The two groups are calling for manufacturers to reduce sugar, in line with the Government’s plans to cut sugar in common products by 20% by 2020.
On average, muffins bought on-the-go at railway station food outlets had 19% more sugar per portion and were 32% bigger than those bought in supermarkets. While, 61% (17 out of 28) of all the muffins included in the survey contained six teaspoons of sugar or more, which is the upper daily limit for a child aged 7-10 years.
There is also a lack of nutrition labelling on products sold at popular outlets in train stations and in supermarket bakeries, meaning consumers are in the dark about exactly what they’re eating.
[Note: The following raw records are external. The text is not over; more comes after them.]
(* ===== verification/PathStr.v ===== *)
(** * Client paths

    The client keeps paths as [String]s and [PathBuf]s.  A path is its string;
    two [PathBuf]s are equal, as keys of a map too, when their [components] are.
    Names come from the kernel as byte strings; the model has those that are
    valid UTF-8, on which [to_string_lossy] is the identity. *)

From S2P Require Import Prelude Text Os.

#[export] Instance comp_eq_dec : EqDecision comp.
Proof. solve_decision. Defined.

#[export] Instance comp_countable : Countable comp.
Proof.
  refine (inj_countable'
    (fun c => match c with
              | RootDir => inl (inl ()) | CurDir => inl (inr ())
              | ParentDir => inr (inl ()) | Normal s => inr (inr s)
              end)
    (fun x => match x with
              | inl (inl _) => RootDir | inl (inr _) => CurDir
              | inr (inl _) => ParentDir | inr (inr s) => Normal s
              end) _).
  by intros [].
Defined.

(** A piece between slashes; [first] says that the path starts with it. *)
Definition piece_comp (first : bool) (p : str) : option comp :=
  if str_eqb p [] then None
  else if str_eqb p (lit ".") then if first then Some CurDir else None
  else if str_eqb p (lit "..") then Some ParentDir
  else Some (Normal p).

Definition is_absolute (s : str) : bool := starts_with (lit "/") s.

(** [Path::components] *)
Definition components (s : str) : list comp :=
  let rest := omap (piece_comp false) in
  if is_absolute s then RootDir :: rest (split is_slash s)
  else match split is_slash s with
       | [] => []
       | p :: ps => omap (piece_comp true) [p] ++ rest ps
       end.

(** Pieces joined by slashes: the inverse of [split is_slash]. *)
Fixpoint join_pieces (ps : list str) : str :=
  match ps with
  | [] => []
  | [p] => p
  | p :: ps => p ++ SLASH :: join_pieces ps
  end.

(** Trailing pieces that are no components, of the reversed list of pieces. *)
Fixpoint drop_blank (rev_ps : list str) : list str :=
  match rev_ps with
  | [] => []
  | p :: ps =>
      if str_eqb p [] || (str_eqb p (lit ".") && negb (bool_decide (ps = []))) then drop_blank ps
      else rev_ps
  end.

(** [Path::parent]: the string before the last component, without trailing
    separators, the root itself excepted. *)
Definition path_parent (s : str) : option str :=
  match drop_blank (reverse (split is_slash s)) with
  | [] => None
  | _ :: ps =>
      match drop_blank ps with
      | [] => Some (if is_absolute s then lit "/" else [])
      | ps => Some (join_pieces (reverse ps))
      end
  end.

(** [Path::join] *)
Definition path_join (p name : str) : str :=
  if is_absolute name then name
  else match last p with
       | Some c => if c =? SLASH then p ++ name else p ++ SLASH :: name
       | None => name
       end.

(** A name the kernel can ask for: one component. *)
Definition is_name (n : str) : Prop := components n = [Normal n].

Lemma split_no_slash n : Forall (fun c => is_slash c = false) n -> split is_slash n = [n].
Proof.
  induction n as [|c n IH]; [done|]. intros [Hc Hn]%Forall_cons. simpl. rewrite Hc, IH by done. done.
Qed.

Example parent_examples :
  path_parent (lit "/a/b") = Some (lit "/a") /\ path_parent (lit "/a") = Some (lit "/") /\
  path_parent (lit "/") = None /\ path_parent (lit "a") = Some [] /\ path_parent [] = None /\
  path_parent (lit "/a//b/.") = Some (lit "/a") /\ path_parent (lit "./a") = Some (lit ".") /\
  components (lit "/a/./b//") = [RootDir; Normal (lit "a"); Normal (lit "b")].
Proof. by vm_compute. Qed.
(* ===== verification/FuseOps.v ===== *)
(** * The FUSE callbacks

    [src/client/src/fuse_ops.rs]: the kernel's requests, answered from the
    metadata cache, the write buffer and the server.  A callback is a program
    over the things it shares with the background flush task ([src/client/src/
    mount.rs]): each event is one critical section on a mutex, one atomic access
    or one RPC, so another task may run between any two of them.  Arguments a
    callback ignores are left out; log messages too, and the handle numbers in
    error texts (an errno is recovered from other words of the text). *)

From S2P Require Import Prelude Prog Text Status Frames Os PathStr Cache Inodes WriteBuf.

(** [struct OpenFile] *)
Record OpenFile := MkOpenFile {
  of_path : str;
  of_flags : Z;
  of_server_handle : Z;
  of_opened_gen : Z;
  of_is_append : bool
}.

(** The RPCs of [ConnManager], with what they return on success. *)
Inductive rpcE : Type -> Type :=
| RGetattr (p : str) : rpcE Stat
| RSetattr (p : str) (valid mode uid gid size atime mtime : Z) : rpcE Stat
| RReaddir (p : str) : rpcE (list DirEntry)
| RMkdir (p : str) (mode : Z) : rpcE Stat
| RRmdir (p : str) : rpcE unit
| RUnlink (p : str) : rpcE unit
| RRename (old new : str) (flags : Z) : rpcE unit
| RSymlink (target link : str) : rpcE Stat
| RReadlink (p : str) : rpcE str
| RLink (p link : str) : rpcE Stat
| RStatfs (p : str) : rpcE StatFs
| ROpen (p : str) (flags : Z) : rpcE (Z * Stat)
| RCreate (p : str) (flags mode : Z) : rpcE (Z * Stat)
| RRelease (handle : Z) : rpcE unit
| RRead (handle offset size : Z) : rpcE bytes
| RWrite (handle offset : Z) (data : bytes) : rpcE Z
| RFsync (handle : Z) (datasync : bool) : rpcE unit.

(** [fuser::FileType] and [FileAttr]; a [SystemTime] is its distance to the
    epoch in nanoseconds. *)
Inductive FileType : Type :=
| NamedPipe | CharDevice | BlockDevice | Directory | RegularFile | Symlink | Socket.

Record FileAttr := MkFileAttr {
  fa_ino : Z; fa_size : Z; fa_blocks : Z; fa_atime : Z; fa_mtime : Z; fa_ctime : Z; fa_crtime : Z;
  fa_kind : FileType; fa_perm : Z; fa_nlink : Z; fa_uid : Z; fa_gid : Z; fa_rdev : Z;
  fa_blksize : Z; fa_flags : Z
}.

Inductive fsE : Type -> Type :=
(** [write_buf.lock()] *)
| WbBegin (fh : Z) : fsE (option FlushBatch)
| WbAck (fh sent_count : Z) : fsE unit
| WbFail (fh : Z) : fsE unit
| WbDrop (fh : Z) : fsE Z
| WbPush (fh offset : Z) (data : bytes) : fsE PushDecision
| WbHasBuffered (fh : Z) : fsE bool
| WbTotalBytes : fsE Z
| WbHandles : fsE (list Z)
| WbOlderThan (deadline : Z) : fsE (list Z)
| WbExpired : fsE (list Z)
(** [write_errors.lock()] *)
| ErrInsert (fh : Z) : fsE unit
| ErrRemove (fh : Z) : fsE bool
(** [open_files.lock()]; [FilesReopened] is the update through [get_mut] *)
| FilesGet (fh : Z) : fsE (option OpenFile)
| FilesReopened (fh server_handle gen : Z) : fsE unit
| FilesInsert (fh : Z) (f : OpenFile) : fsE unit
| FilesRemove (fh : Z) : fsE (option OpenFile)
(** atomics *)
| NextClientFh : fsE Z
| ReconnectGen : fsE Z
| LastGenLoad : fsE Z
| LastGenStore (gen : Z) : fsE unit
(** [cache.lock()] *)
| CacheGet (p : str) : fsE (option (result unit Stat))
| CacheInsert (p : str) (stat : Stat) (is_dir : bool) : fsE unit
| CacheNegative (p : str) : fsE unit
| CacheInvalidate (p : str) : fsE unit
| CacheClear : fsE unit
(** [inodes.lock()] *)
| InodePathOf (ino : Z) : fsE (option str)
| InodeAlloc (p : str) : fsE Z
| InodeRemove (p : str) : fsE unit
| InodeRename (old new : str) : fsE unit
(** the connection, clocks, and the kernel's directory buffer (true: full) *)
| Rpc {A : Type} (r : rpcE A) : fsE (anyhow A)
| SleepMs (ms : Z) : fsE unit
| SystemNow : fsE Z
| ReplyAdd (ino offset : Z) (kind : FileType) (name : str) : fsE bool.

Abbreviation fs A := (prog fsE A).
Abbreviation fc e := (@call fsE _ e) (only parsing).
Responding to the analysis, Professor Russell Viner, President of the Royal College of Paediatrics and Child Health (RCPCH), said:
“This piece of analysis is a good example of just how confusing it can be for families to make the healthy food choice. A blueberry muffin can seem like a healthier alternative but with such a variation in sugar content, people can use up their entire day’s sugar allowance within hours of leaving the house. Families must be given the information to make informed choices and clear front of pack labelling is a very quick and easy way to achieve that. This is something all manufacturers should be providing. In the longer term, manufacturers must reduce the sugar content in their products so parents and their children don’t sleep walk into making seemingly healthy choices which later result in unexpected consequences – weight gain, tooth decay and a catalogue of other obesity related issues.”